(* ===== verification/Cache.v ===== *)
(** * Reading files: libwzd-core/wzd_cache.c

    The cache as it is configured, without [ENABLE_CACHE]: a wrapper of a file
    descriptor. Descriptors are kept in a table, each with the text of its file and
    its position. [wzd_cache_gets] reads through a buffer of 4096 bytes and puts the
    position back after the line; here it is shown to give the lines that
    [PermFile.wzd_cache_gets] defines on the text. *)
From S2P Require Import Prelude PermFile.

Abbreviation bytes := (list ascii).

(** ** Descriptors of regular files *)

Abbreviation fds := (gmap nat (bytes * nat)).

Definition fs_open (files : bytes → option bytes) (t : fds) (file : bytes) : option (nat * fds) :=
  text ← files file; let fd := fresh (dom t) in Some (fd, <[fd := (text, 0%nat)]> t).

Definition sys_close (t : fds) (fd : nat) : fds := delete fd t.
Definition sys_fstat_size (t : fds) (fd : nat) : outcome Z := f ← deref (t !! fd); Val (Z.of_nat (length f.1)).

(** [read]: all that is asked for, or all that is left. *)
Definition sys_read (t : fds) (fd : nat) (count : nat) : outcome (bytes * fds) :=
  f ← deref (t !! fd);
  let data := take count (drop f.2 f.1) in
  Val (data, <[fd := (f.1, (f.2 + length data)%nat)]> t).

Definition sys_tell (t : fds) (fd : nat) : outcome nat := f ← deref (t !! fd); Val f.2.
Definition sys_seek (t : fds) (fd : nat) (pos : nat) : outcome fds := f ← deref (t !! fd); Val (<[fd := (f.1, pos)]> t).

(** ** The cache *)

(** [wzd_cache_t] with the [wzd_internal_cache_t] it points to. *)
Record wzd_cache_t := mkCache { current_location : Z; c_fd : nat; c_use : Z; c_datasize : Z }.

Definition wzd_cache_open (files : bytes → option bytes) (t : fds) (file : option bytes) : outcome (option wzd_cache_t * fds) :=
  match file with
  | None => Val (None, t)
  | Some file =>
    match fs_open files t file with
    | None => Val (None, t)
    | Some (fd, t) => size ← sys_fstat_size t fd; Val (Some (mkCache 0 fd 1 size), t)
    end
  end.

Definition wzd_cache_getsize (c : option wzd_cache_t) : Z := match c with None => -1 | Some c => c_datasize c end.

Definition wzd_cache_read (t : fds) (c : wzd_cache_t) (count : nat) : outcome (bytes * wzd_cache_t * fds) :=
  '(data, t) ← sys_read t (c_fd c) count;
  let n := Z.of_nat (length data) in
  Val (data, if 0 <? n then mkCache (current_location c + n) (c_fd c) (c_use c) (c_datasize c) else c, t).

Definition wzd_cache_write (c : wzd_cache_t) (buf : bytes) : Z := -1.

(** The loop: [ptr] is what is left of [buffer], [ret] of what was read, and [dst]
    what is written from here on. *)
Fixpoint cache_gets_loop (size : nat) (t : fds) (fd : nat) (ret size_to_read : nat) (ptr : bytes) : outcome bytes :=
  match size with
  | S ((S _) as size) =>
    match ret with
    | O => Val []
    | S ret =>
      match ptr with
      | [] => Crash
      | c :: ptr =>
        if bool_decide (c = LF) then Val [c]
        else if (size_to_read - 1 =? 0)%nat then
          let n := if (size <? 4096)%nat then size else 4096%nat in
          '(buffer, t) ← sys_read t fd n;
          dst ← cache_gets_loop size t fd (length buffer) n buffer; Val (c :: dst)
        else dst ← cache_gets_loop size t fd ret (size_to_read - 1) ptr; Val (c :: dst)
      end
    end
  | _ => Val []
  end.

(** The line, or [None]. *)
Definition cache_gets (t : fds) (c : option wzd_cache_t) (size : nat) : outcome (option (bytes * wzd_cache_t) * fds) :=
  match c with
  | None => Val (None, t)
  | Some c =>
    position ← sys_tell t (c_fd c);
    let n := if (size <? 4096)%nat then size else 4096%nat in
    '(buffer, t) ← sys_read t (c_fd c) n;
    if (length buffer =? 0)%nat then Val (None, t) else
    dst ← cache_gets_loop size t (c_fd c) (length buffer) n buffer;
    t ← sys_seek t (c_fd c) (position + length dst);
    Val (Some (dst, mkCache (current_location c + Z.of_nat (length (cstring dst))) (c_fd c) (c_use c) (c_datasize c)), t)
  end.

(** The structures are released; [use] has 16 bits. *)
Definition wzd_cache_close (t : fds) (c : option wzd_cache_t) : fds :=
  match c with
  | None => t
  | Some c => if (c_use c - 1) mod 2 ^ 16 =? 0 then sys_close t (c_fd c) else t
  end.

(** [malloc] says whether there is memory. *)
Definition wzd_cache_read_file_fast (malloc : bool) (files : bytes → option bytes) (t : fds) (filename : bytes) : outcome (option bytes * fds) :=
  '(fp, t) ← wzd_cache_open files t (Some filename);
  match fp with
  | None => Val (None, t)
  | Some c =>
    let sz64 := wzd_cache_getsize fp in
    if INT_MAX <? sz64 then Val (None, wzd_cache_close t fp) else
    let filesize := Z.to_nat (u32 sz64) in
    if negb malloc then Val (None, wzd_cache_close t fp) else
    '(file_buffer, c, t) ← wzd_cache_read t c filesize;
    if negb (length file_buffer =? filesize)%nat then Val (None, wzd_cache_close t (Some c)) else
    Val (Some file_buffer, wzd_cache_close t (Some c))
  end.

(** ** Theorems *)

Lemma sys_read_open t fd text pos n : t !! fd = Some (text, pos) →
  sys_read t fd n = Val (take n (drop pos text), <[fd := (text, (pos + length (take n (drop pos text)))%nat)]> t).
Proof. intros Ht. unfold sys_read. by rewrite Ht. Qed.

Lemma take_rest n (s : bytes) : take n s ++ drop (length (take n s)) s = s.
Proof.
  rewrite length_take. destruct (le_lt_dec n (length s)); [rewrite Nat.min_l by lia; apply take_drop|].
  rewrite Nat.min_r, drop_ge, app_nil_r, take_ge by lia. done.
Qed.

Lemma cache_gets_step n t fd size_to_read c ptr :
  cache_gets_loop (S (S n)) t fd (length (c :: ptr)) size_to_read (c :: ptr) =
    if bool_decide (c = LF) then Val [c]
    else if (size_to_read - 1 =? 0)%nat then
      let k := if (S n <? 4096)%nat then S n else 4096%nat in
      '(buffer, t) ← sys_read t fd k;
      dst ← cache_gets_loop (S n) t fd (length buffer) k buffer; Val (c :: dst)
    else dst ← cache_gets_loop (S n) t fd (length ptr) (size_to_read - 1) ptr; Val (c :: dst).
Proof. reflexivity. Qed.

Lemma gets_step n c s : (gets (S n) (c :: s)).1 = if bool_decide (c = LF) then [c] else c :: (gets n s).1.
Proof. cbn [gets]. case_bool_decide; [done|]. by destruct (gets n s). Qed.

(** The loop gives the rest of the line: [ptr] was read, the file goes on at [pos];
    less was read than asked for only at the end of the file. *)
Lemma cache_gets_loop_refines size t fd size_to_read ptr text pos :
  t !! fd = Some (text, pos) → (length ptr ≤ size_to_read)%nat → (0 < size_to_read)%nat →
  ((length ptr < size_to_read)%nat → drop pos text = []) →
  cache_gets_loop size t fd (length ptr) size_to_read ptr = Val (gets (size - 1) (ptr ++ drop pos text)).1.
Proof.
  revert t size_to_read ptr pos. induction size as [|[|n] IH]; intros t size_to_read ptr pos Ht Hle Hpos Hend; [done..|].
  change (S (S n) - 1)%nat with (S n). replace (S n - 1)%nat with n in IH by lia.
  destruct ptr as [|c ptr]; [cbn [app]; by rewrite Hend by (cbn [length]; lia)|].
  rewrite cache_gets_step. cbn [app]. rewrite gets_step. case_bool_decide as Hlf; [done|]. cbn [length] in *. cbv zeta.
  destruct (Nat.eqb_spec (size_to_read - 1) 0) as [E|E].
  - assert (Hp : ptr = []) by (destruct ptr; [done|cbn [length] in Hle; lia]). subst ptr. cbn [app].
    set (k := if (S n <? 4096)%nat then S n else 4096%nat).
    assert (Hk : (0 < k)%nat) by (unfold k; case_match; lia).
    rewrite (sys_read_open t fd text pos k Ht). run. rewrite (IH _ k _ (pos + length (take k (drop pos text)))%nat).
    + run. by rewrite <- drop_drop, take_rest.
    + by rewrite lookup_insert_eq.
    + rewrite length_take. lia.
    + done.
    + rewrite length_take. intros Hl. apply drop_ge. rewrite length_drop in *. lia.
  - rewrite (IH t (size_to_read - 1)%nat ptr pos Ht) by (lia || (intros; apply Hend; lia)). done.
Qed.

Lemma gets_split n s : (gets n s).1 ++ (gets n s).2 = s ∧ (length (gets n s).1 ≤ n)%nat.
Proof.
  revert s. induction n as [|n IH]; intros [|c s]; try (split; [done|cbn; lia]). cbn [gets]. case_bool_decide; [split; [done|cbn; lia]|].
  destruct (IH s) as [H1 H2]. destruct (gets n s) as [l r]. cbn in *. split; [by rewrite H1|lia].
Qed.

(** Through a buffer of 4096 bytes, read again whenever it is used up,
    [wzd_cache_gets] gives the line that is defined on the text of the file, and the
    position of the file and the rest of the text agree afterwards. *)
Lemma cache_gets_refines t c size text pos :
  (0 < size)%nat → t !! c_fd c = Some (text, pos) →
  match wzd_cache_gets (drop pos text) size with
  | None => cache_gets t (Some c) size = Val (None, t)
  | Some (line, rest) =>
    cache_gets t (Some c) size = Val (Some (line, mkCache (current_location c + Z.of_nat (length (cstring line))) (c_fd c) (c_use c) (c_datasize c)),
                                      <[c_fd c := (text, (pos + length line)%nat)]> t) ∧
    rest = drop (pos + length line) text
  end.
Proof.
  intros Hs Ht. unfold cache_gets, sys_tell. rewrite Ht. run. cbv zeta. cbn [snd].
  set (k := if (size <? 4096)%nat then size else 4096%nat). assert (Hk : (0 < k)%nat) by (unfold k; case_match; lia).
  rewrite (sys_read_open t (c_fd c) text pos k Ht). run. unfold wzd_cache_gets.
  destruct (drop pos text) as [|x s] eqn:Es.
  { rewrite take_nil. cbn [length Nat.eqb]. by rewrite Nat.add_0_r, insert_id. }
  destruct (Nat.eqb_spec (length (take k (x :: s))) 0) as [E|_]; [rewrite length_take in E; cbn [length] in E; lia|].
  rewrite (cache_gets_loop_refines size _ _ k _ text (pos + length (take k (x :: s)))%nat).
  - run. rewrite <- drop_drop, Es, take_rest. destruct (gets_split (size - 1) (x :: s)) as [Hsp _].
    destruct (gets (size - 1) (x :: s)) as [line rest]. cbn [fst snd] in *. unfold sys_seek. rewrite lookup_insert_eq. run. cbn [fst].
    rewrite insert_insert_eq. split; [done|]. rewrite <- drop_drop, Es, <- Hsp. by rewrite drop_app_length.
  - by rewrite lookup_insert_eq.
  - rewrite length_take. lia.
  - done.
  - rewrite length_take. intros Hl. apply drop_ge. assert (length (drop pos text) = length (x :: s)) as Hd by (by rewrite Es). rewrite length_drop in Hd. lia.
Qed.

Definition demo_text : bytes := str "ab" ++ [LF] ++ str "cd".


(** *** Reading line by line *)

(** [while (wzd_cache_gets(fp,buf,size)) ...] *)
Fixpoint all_lines (fuel : nat) (t : fds) (c : wzd_cache_t) (size : nat) : outcome (list bytes * fds) :=
  match fuel with
  | O => Crash
  | S fuel =>
    '(r, t) ← cache_gets t (Some c) size;
    match r with
    | None => Val ([], t)
    | Some (line, c) => '(ls, t) ← all_lines fuel t c size; Val (line :: ls, t)
    end
  end.

Lemma all_lines_text fuel t c size text pos :
  (1 < size)%nat → t !! c_fd c = Some (text, pos) → (pos ≤ length text)%nat → (length text - pos < fuel)%nat →
  ∃ ls p, all_lines fuel t c size = Val (ls, <[c_fd c := (text, p)]> t) ∧ concat ls = drop pos text ∧ Forall (λ l, 0 < length l < size)%nat ls.
Proof.
  intros Hs. revert t c pos. induction fuel as [|fuel IH]; intros t c pos Ht Hp Hf; [lia|]. cbn [all_lines].
  pose proof (cache_gets_refines t c size text pos ltac:(lia) Ht) as Hg. unfold wzd_cache_gets in Hg. destruct (drop pos text) as [|x s] eqn:Es.
  { rewrite Hg. run. exists [], pos. by rewrite insert_id. }
  destruct (gets_split (size - 1) (x :: s)) as [Hsp Hlen]. destruct (gets (size - 1) (x :: s)) as [line rest] eqn:Eg. destruct Hg as [Hg Hr]. rewrite Hg. run.
  assert (Hne : line ≠ []) by (replace (size - 1)%nat with (S (size - 2)) in Eg by lia; cbn [gets] in Eg; case_bool_decide; [|destruct (gets (size - 2) s)]; by simplify_eq).
  assert (Hd : length (drop pos text) = length (x :: s)) by (by rewrite Es). rewrite length_drop in Hd. cbn [fst snd] in *.
  assert (Hll : (0 < length line ≤ length (x :: s))%nat) by (rewrite <- Hsp, length_app; destruct line; [done|cbn; lia]).
  edestruct (IH (<[c_fd c := (text, (pos + length line)%nat)]> t) (mkCache (current_location c + Z.of_nat (length (cstring line))) (c_fd c) (c_use c) (c_datasize c)))
    as (ls & p & Hal & Hc & Hls); [by rewrite lookup_insert_eq|lia|lia|]. cbn [c_fd] in *. rewrite Hal. run.
  exists (line :: ls), p. rewrite insert_insert_eq. split_and!; [done| |constructor; [lia|done]]. cbn [concat]. by rewrite Hc, <- Hr.
Qed.

Lemma fs_open_fresh files t file fd t' : fs_open files t file = Some (fd, t') →
  ∃ text, files file = Some text ∧ t !! fd = None ∧ t' = <[fd := (text, 0%nat)]> t.
Proof.
  unfold fs_open. destruct (files file) as [text|]; [|done]. cbn. intros [= <- <-]. exists text. split_and!; [done| |done].
  apply not_elem_of_dom, is_fresh.
Qed.

(** C40. A file that is opened, read with [wzd_cache_gets] until there is no more,
    and closed: the loop ends, the pieces put together are the text of the file,
    each fits in the buffer it is read into, and no descriptor is left open or
    closed by mistake. *)
Theorem file_lines files t file text size :
  files file = Some text → (1 < size)%nat →
  ∃ c t' ls, wzd_cache_open files t (Some file) = Val (Some c, t') ∧ concat ls = text ∧ Forall (λ l, 0 < length l < size)%nat ls ∧
    ∃ t'', all_lines (S (length text)) t' c size = Val (ls, t'') ∧ wzd_cache_close t'' (Some c) = t.
Proof.
  intros Hf Hs. unfold wzd_cache_open. destruct (fs_open files t file) as [[fd t']|] eqn:Eo; [|unfold fs_open in Eo; by rewrite Hf in Eo].
  destruct (fs_open_fresh _ _ _ _ _ Eo) as (text' & Hf' & Hfd & ->). rewrite Hf in Hf'. injection Hf' as <-.
  unfold sys_fstat_size. rewrite lookup_insert_eq. run. eexists _, _.
  edestruct (all_lines_text (S (length text)) (<[fd := (text, 0%nat)]> t) (mkCache 0 fd 1 (Z.of_nat (length text))) size text 0) as (ls & p & Hal & Hc & Hls);
    [done|by rewrite lookup_insert_eq|lia|lia|].
  exists ls. split_and!; [done|done|done|]. eexists. split; [done|]. cbn [wzd_cache_close c_use c_fd]. change ((1 - 1) mod 2 ^ 16 =? 0) with true. cbv iota.
  unfold sys_close. by rewrite insert_insert_eq, delete_insert_id.
Qed.

Lemma file_lines_witness :
  ∃ c t' ls, wzd_cache_open (λ _, Some demo_text) ∅ (Some (str "f")) = Val (Some c, t') ∧ concat ls = demo_text ∧ Forall (λ l, 0 < length l < 100)%nat ls ∧
    ∃ t'', all_lines (S (length demo_text)) t' c 100 = Val (ls, t'') ∧ wzd_cache_close t'' (Some c) = ∅.
Proof. apply (file_lines (λ _, Some demo_text) ∅ (str "f") demo_text 100); [reflexivity|lia]. Defined.

(** [wzd_cache_read_file_fast] gives the whole file, or fails, and closes it in
    every case. *)
Lemma read_file_fast_correct malloc files t file :
  wzd_cache_read_file_fast malloc files t file =
    Val (match files file with Some text => if malloc && (Z.of_nat (length text) <=? INT_MAX) then Some text else None | None => None end, t).
Proof.
  unfold wzd_cache_read_file_fast, wzd_cache_open. destruct (fs_open files t file) as [[fd t']|] eqn:Eo.
  2:{ unfold fs_open in Eo. destruct (files file); done. }
  destruct (fs_open_fresh _ _ _ _ _ Eo) as (text & -> & Hfd & ->). unfold sys_fstat_size. rewrite lookup_insert_eq. run. cbn [fst wzd_cache_getsize c_datasize].
  assert (Hclose : ∀ loc size pos, wzd_cache_close (<[fd := (text, pos)]> t) (Some (mkCache loc fd 1 size)) = t).
  { intros. cbn [wzd_cache_close c_use c_fd]. change ((1 - 1) mod 2 ^ 16 =? 0) with true. cbv iota. unfold sys_close. by rewrite delete_insert_id. }
  destruct (Z.ltb_spec INT_MAX (Z.of_nat (length text))) as [Hb|Hb].
  { rewrite (proj2 (Z.leb_gt _ _)) by lia. rewrite andb_false_r. f_equal. f_equal. apply Hclose. }
  rewrite (proj2 (Z.leb_le _ _)) by lia. rewrite andb_true_r. destruct malloc; cbn [negb]; [|f_equal; f_equal; apply Hclose].
  unfold wzd_cache_read, sys_read. cbn [c_fd]. rewrite lookup_insert_eq. run. cbn [fst snd]. rewrite u32_small by (unfold INT_MAX in Hb; lia).
  rewrite Nat2Z.id. change (drop 0 text) with text. rewrite take_ge by lia. rewrite insert_insert_eq, Nat.eqb_refl. cbn [negb]. f_equal. f_equal. destruct (0 <? _); apply Hclose.
Qed.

What you are asked to do: Would you retype the lines above from the one with "(c_fd c) else t" down to the one with "let filesize := Z.to_nat (u32 sz64) in", word for word, both ends included and no other lines?

Output for this exercise:
  | Some c => if (c_use c - 1) mod 2 ^ 16 =? 0 then sys_close t (c_fd c) else t
  end.

(** [malloc] says whether there is memory. *)
Definition wzd_cache_read_file_fast (malloc : bool) (files : bytes → option bytes) (t : fds) (filename : bytes) : outcome (option bytes * fds) :=
  '(fp, t) ← wzd_cache_open files t (Some filename);
  match fp with
  | None => Val (None, t)
  | Some c =>
    let sz64 := wzd_cache_getsize fp in
    if INT_MAX <? sz64 then Val (None, wzd_cache_close t fp) else
    let filesize := Z.to_nat (u32 sz64) in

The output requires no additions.